Cortei a meta de mão dada com o grande amor da minha vida, mais uma meta, cortámos a meta de mãos dadas, como eu sempre quis, desde que corro.
Nunca tinha feito isto com ela.
Abraçámo-nos.
“Boa, miúda”.
“Fiz menos meia hora que na única corrida que tinha feito na vida”.
A única vez que correu dez quilómetros fez 1.38h, no domingo fez 1.13h, com apenas mês e meio de treinos.
Brevemente vou vê-la a correr um quilómetro em cinco minutos, não tenho qualquer dúvida.
Mereceu a medalha, se mereceu. Merece sempre. Em tudo.
Agradeceu-me o apoio com uma foto no Instagram.
babei, porque ela também não é destas coisas, acho que está a mudar a um ritmo impressionante.
Bom!
Mas, ainda não lhe disse que ela também é minha inspiração, ainda não o sabe, e que agora, quer ela, quer eu, temos parceiro para correr, juntos.
Ontem e hoje foi a readaptação, mas amanhã vamos treinar. Isto é algo que eu nunca imaginei na minha vida.
A caminho do carro, largou-me a mão, foi direito à baia lateral, começou a bater palmas e a gritar “vamos, força, vamos”.
Aproveitou e alongou enquanto incentivava os outros, e ela também não é destas coisas.
Brinquei com o assunto.
“Tu, a bater palmas, a...”
“Experimenta meter o conta-quilómetros do carro a zero, fazer dez quilómetros e depois diz-me...”
Percebi.
São dez quilómetros, toda a gente fala como se fosse ir ali, mas são sempre dez quilómetros, e quem nunca os correu não faz ideia.
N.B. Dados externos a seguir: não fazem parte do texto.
Lemma step_starter c0 cs' : cs = c0 :: cs' -> shapeb cs = true -> starterb c0 = true ->
  exists st', normalize_step decomposer ch st = Ret (Some st') /\
  loop_inv (d ++ cs) st' /\ (room st' = room st - length cs)%nat.
Proof using All.
  intros Ecs Hsh Hc0. destruct st_inv as (w & run & rest & Eb & Ef & Eo & Ebl & Hrun & Ht & Hfl & Hre).
  destruct (shape_split cs Hsh) as (ss & cc & Esp & Hss & Hcc & Hlen).
  assert (Hne : ss <> []).
  { intros ->. cbn [app] in Esp. rewrite <- Esp, Ecs in Hcc. inversion Hcc as [|? ? H _]. unfold is_combiner in H. congruence. }
  unfold room in st_room. rewrite Eb, Eo, !length_app in st_room.
  unfold normalize_step. rewrite decomposed_ch. cbn [obind]. rewrite Eb, Eo, Ef, (app_assoc w run rest).
  rewrite <- length_app, store_text_ok by lia. cbn [obind].
  set (rest' := drop (length cs) rest).
  destruct (Nat.eqb_spec (length (w ++ run) + length cs) (length (w ++ run))) as [E|_]; [rewrite Ecs in E; cbn [length] in E; lia|].
  assert (Hrd : rd ((w ++ run) ++ cs ++ rest') (length (w ++ run)) = Ret c0) by (rewrite Ecs; apply rd_at).
  rewrite Hrd. cbn [obind]. rewrite is_starter_total. cbn [obind]. rewrite Hc0.
  rewrite <- (app_assoc w run), length_app, sort_when by done. cbn [obind].
  rewrite (app_assoc w (sort_run run)), Esp.
  assert (El : length (w ++ sort_run run) = (length w + length run)%nat) by (by rewrite length_app, (Permutation_length (sort_perm run))).
  assert (Efc := combiners_found (w ++ sort_run run) ss cc rest' _ Hne Hss Hcc Hlen (eq_sym El)).
  destruct (rd_back ((w ++ sort_run run) ++ (ss ++ cc) ++ rest') (length w + length run + length (ss ++ cc)) 1) as [c1| |];
    [|discriminate|discriminate]. cbn [obind] in Efc |- *. rewrite is_starter_total in Efc |- *. cbn [obind] in Efc |- *.
  rewrite Efc. cbn [obind]. eexists. split; [reflexivity|].
  unfold room. cbn [out_buf output]. rewrite Eb, Eo. split.
  - exists (w ++ sort_run run ++ ss), cc, rest'.
    cbn [out_buf first_combiner output beyond_last first_symbol_flag]. rewrite !length_app in El. rewrite !length_app.
    split; [by rewrite <- !app_assoc|]. split; [lia|]. split; [lia|]. split; [done|]. split; [done|].
    split; [done|]. split.
    { intros _. rewrite <- Esp. destruct (first_symbol_flag st) eqn:Efl.
      - rewrite (Ht eq_refl), Ecs. cbn [app]. eauto.
      - destruct (Hfl eq_refl) as (c & d' & -> & Hc). cbn [app]. eauto. }
    intros l. rewrite <- app_assoc, Hre. rewrite <- !app_assoc, reorder_starters by done.
    by rewrite reorder_combiners.
  - rewrite <- Esp. rewrite !length_app in El. rewrite !length_app. unfold rest'. rewrite length_drop, Esp, length_app in *. lia.
Qed.
Lemma enqueue_step_counter p ok s s' p' :
  enqueue_step p ok s = Some (s', p') -> starting p <= number_of_unused_threads_ s ->
  failed s' = failed s /\ activations s' = activations s /\ producers s' = producers s /\
  activator (base s') = activator (base s) /\ active_state_ (base s') = active_state_ (base s) /\
  terminating_ (base s') = terminating_ (base s) /\
  total unused_worker (workers s') + starting p' + number_of_unused_threads_ s <=
    total unused_worker (workers s) + starting p + number_of_unused_threads_ s' /\
  total alive (workers s) <= total alive (workers s').
Proof.
  destruct p as [t|t| |[]| | | | | | | | |]; cbn [TaskRunner.enqueue_step add_thread_start]; intros H Hu; try done;
    unfold add_thread_lock in H; cbn [starting] in Hu; repeat case_match; simplify_eq;
    cbn [failed activations producers base workers number_of_unused_threads_ with_unused with_base with_workers
         with_adding with_tasks starting apply_event]; repeat (split; [done|]);
    rewrite ?total_app; cbn [total unused_worker alive]; unfold decrement; decide_Z; lia.
Qed.

(** A join concerns a thread that has returned. *)
Lemma join_step_event s j r r' j' e : join_step (ended s) j r = Some (r', j', e) ->
  match e with Quiet => True | Created => False | Joined id => workers s !! id = Some WDone end.
Proof.
  unfold ended. destruct j; cbn; intros H; repeat case_match; by simplify_eq.
Qed.

Lemma quiet_event (s : state) e (f : worker -> Z) : f WJoined = f WDone ->
  match e with Quiet => True | Created => False | Joined id => workers s !! id = Some WDone end ->
  total f (apply_event e (workers s)) = total f (workers s).
Proof.
  intros Hf He. destruct e as [| |id]; [done|done|]. cbn [apply_event].
  rewrite (total_insert _ _ _ _ _ He). lia.
Qed.
(* ===== verification/Scheduler.v ===== *)
(** * Scheduler: the planner of timed goals

    Models [Planner] and [PlannerJob] ([src/Generics/Scheduler.cpp]) over the life
    cycle of [CommonImpl] and the thread of [ThreadRunner], as a transition system
    over all interleavings of the callers and the working thread.

    A step is what a thread does from one acquisition of the mutex to the next,
    to a reading of the clock or to an access to a member without the mutex; the
    readings are labels.  [activate_object] holds the mutex of the planner while
    it starts the thread ([locked]).  A wait ends by a signal, by a timeout or for
    no reason.  [signals] counts the callers that have released the mutex and are
    about to signal the condition.  The ghost fields [scheduled], [delivered] and
    [removed] record the history. *)
From S2P Require Import Prelude Time ActiveObject ThreadRunner CommonImpl.
From Stdlib Require Import Sorted Permutation.
Local Open Scope Z_scope.

(** [TimedMessage]: a time and the goal, which is only compared and called. *)
Definition TimedMessage : Type := (Time * nat)%type.

(** Where the working thread is in [work]. *)
Inductive place : Type :=
| AtGate (g : gate)                      (** in [thread_func_], before [work] *)
| AtTop                                  (** before [get_time_of_day] *)
| AtLock (cur_time : Time)               (** before the first lock *)
| AtCond (pabs_time : option Time)       (** before the lock of the condition *)
| Asleep (pabs_time : option Time)       (** in [timed_wait] *)
| Woken (pabs_time : option Time)        (** signalled, before it has the mutex again *)
| AtWake (pabs_time : Time)              (** before [wake_tm] is read *)
| AtDeliver (pending : list TimedMessage) (cur_time shift : Time)
| NoThread.                              (** has returned, or was not started *)

Record planner : Type := {
  base : common;
  messages_ : list TimedMessage;
  have_new_events_ : bool;
  delivery_time_shift_ : Time;
  thread : place;
  signals : nat;
  scheduled : list TimedMessage;
  delivered : list (TimedMessage * (Time * Time));  (** with the clock and the shift *)
  removed : list TimedMessage
}.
Ela tinha sentido, e foi, inconscientemente, apoiar aqueles que ainda corriam.
É a condição humana.
Pior, foi quando chegamos ao hotel.
“Em Évora vamos fazer uma hora”.
Até tremi.
O monstro vai matar o criador.
É assim o amor.
Morrer por amor, a correr.
(Ela esqueceu-se que daqui a dois domingos temos outra corrida...o que pode querer dizer muito, afinal tenho que acompanhar. Onde me fui meter!)